Your task: Print all the data, keeping every line exactly as it is.

(Stored items)
(* ===== verification/CatalogClaim.v ===== *)
(** * Claims of the catalogue

    The loops of [claim_index_job] and [claim_cleanup_job] end, and what a claim
    hands out. *)

From S2P Require Import Prelude PyBase Errors Session CatalogSchema Catalog CatalogJobs CatalogCleanup CatalogInv CatalogSteps CatalogSafety CatalogPreserve CatalogPreserve2 CatalogSystem.

Open Scope Z_scope.

(** ** Code that never gives up for lack of fuel *)

Class Fuelled {D A} (m : Sess D A) : Prop := fuelled : forall w w', m w <> (Raise EFuel, w').

#[export] Instance fuelled_ret {D A} (a : A) : Fuelled (mret a : Sess D A).
Proof. done. Qed.
#[export] Instance fuelled_get_db {D} : Fuelled (get_db : Sess D _).
Proof. done. Qed.
#[export] Instance fuelled_modify_db {D} f : Fuelled (modify_db f : Sess D unit).
Proof. done. Qed.
#[export] Instance fuelled_utcnow {D} : Fuelled (utcnow : Sess D _).
Proof. done. Qed.
#[export] Instance fuelled_uuid {D} : Fuelled (uuid4_hex : Sess D _).
Proof. done. Qed.
#[export] Instance fuelled_flush {D} `{!Store D} : Fuelled (flush : Sess D unit).
Proof. intros w w'. unfold flush. by destruct (store_ok _). Qed.
#[export] Instance fuelled_bind {D A B} (m : Sess D A) (k : A -> Sess D B) :
  Fuelled m -> (forall a, Fuelled (k a)) -> Fuelled (mbind k m).
Proof.
  intros Hm Hk w w' H. unfold mbind, M_bind in H. specialize (Hm w).
  destruct (m w) as [[a|e] w1]; [by eapply Hk|]. simplify_eq. by eapply Hm.
Qed.
#[export] Instance fuelled_transaction {D} `{!Store D} {A} (m : Sess D A) :
  Fuelled m -> Fuelled (transaction m).
Proof.
  intros Hm w w' [(w1 & H)|[? _]]%transaction_raise_inv; [by eapply Hm|done].
Qed.
Lemma fuelled_raise {D A} e : e <> EFuel -> Fuelled (raise e : Sess D A).
Proof. intros N w w' H. unfold raise in H. by simplify_eq. Qed.
Lemma fuelled_raise_if {D} b e : e <> EFuel -> Fuelled (raise_if b e : Sess D unit).
Proof. intros N. destruct b; [by apply fuelled_raise|apply _]. Qed.
Lemma fuelled_require {D A} (o : option A) e : e <> EFuel -> Fuelled (require o e : Sess D A).
Proof. intros N. destruct o; [apply _|by apply fuelled_raise]. Qed.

Finished task:
(* ===== verification/CatalogClaim.v ===== *)
(** * Claims of the catalogue

    The loops of [claim_index_job] and [claim_cleanup_job] end, and what a claim
    hands out. *)

From S2P Require Import Prelude PyBase Errors Session CatalogSchema Catalog CatalogJobs CatalogCleanup CatalogInv CatalogSteps CatalogSafety CatalogPreserve CatalogPreserve2 CatalogSystem.

Open Scope Z_scope.

(** ** Code that never gives up for lack of fuel *)

Class Fuelled {D A} (m : Sess D A) : Prop := fuelled : forall w w', m w <> (Raise EFuel, w').

#[export] Instance fuelled_ret {D A} (a : A) : Fuelled (mret a : Sess D A).
Proof. done. Qed.
#[export] Instance fuelled_get_db {D} : Fuelled (get_db : Sess D _).
Proof. done. Qed.
#[export] Instance fuelled_modify_db {D} f : Fuelled (modify_db f : Sess D unit).
Proof. done. Qed.
#[export] Instance fuelled_utcnow {D} : Fuelled (utcnow : Sess D _).
Proof. done. Qed.
#[export] Instance fuelled_uuid {D} : Fuelled (uuid4_hex : Sess D _).
Proof. done. Qed.
#[export] Instance fuelled_flush {D} `{!Store D} : Fuelled (flush : Sess D unit).
Proof. intros w w'. unfold flush. by destruct (store_ok _). Qed.
#[export] Instance fuelled_bind {D A B} (m : Sess D A) (k : A -> Sess D B) :
  Fuelled m -> (forall a, Fuelled (k a)) -> Fuelled (mbind k m).
Proof.
  intros Hm Hk w w' H. unfold mbind, M_bind in H. specialize (Hm w).
  destruct (m w) as [[a|e] w1]; [by eapply Hk|]. simplify_eq. by eapply Hm.
Qed.
#[export] Instance fuelled_transaction {D} `{!Store D} {A} (m : Sess D A) :
  Fuelled m -> Fuelled (transaction m).
Proof.
  intros Hm w w' [(w1 & H)|[? _]]%transaction_raise_inv; [by eapply Hm|done].
Qed.
Lemma fuelled_raise {D A} e : e <> EFuel -> Fuelled (raise e : Sess D A).
Proof. intros N w w' H. unfold raise in H. by simplify_eq. Qed.
Lemma fuelled_raise_if {D} b e : e <> EFuel -> Fuelled (raise_if b e : Sess D unit).
Proof. intros N. destruct b; [by apply fuelled_raise|apply _]. Qed.
Lemma fuelled_require {D A} (o : option A) e : e <> EFuel -> Fuelled (require o e : Sess D A).
Proof. intros N. destruct o; [apply _|by apply fuelled_raise]. Qed.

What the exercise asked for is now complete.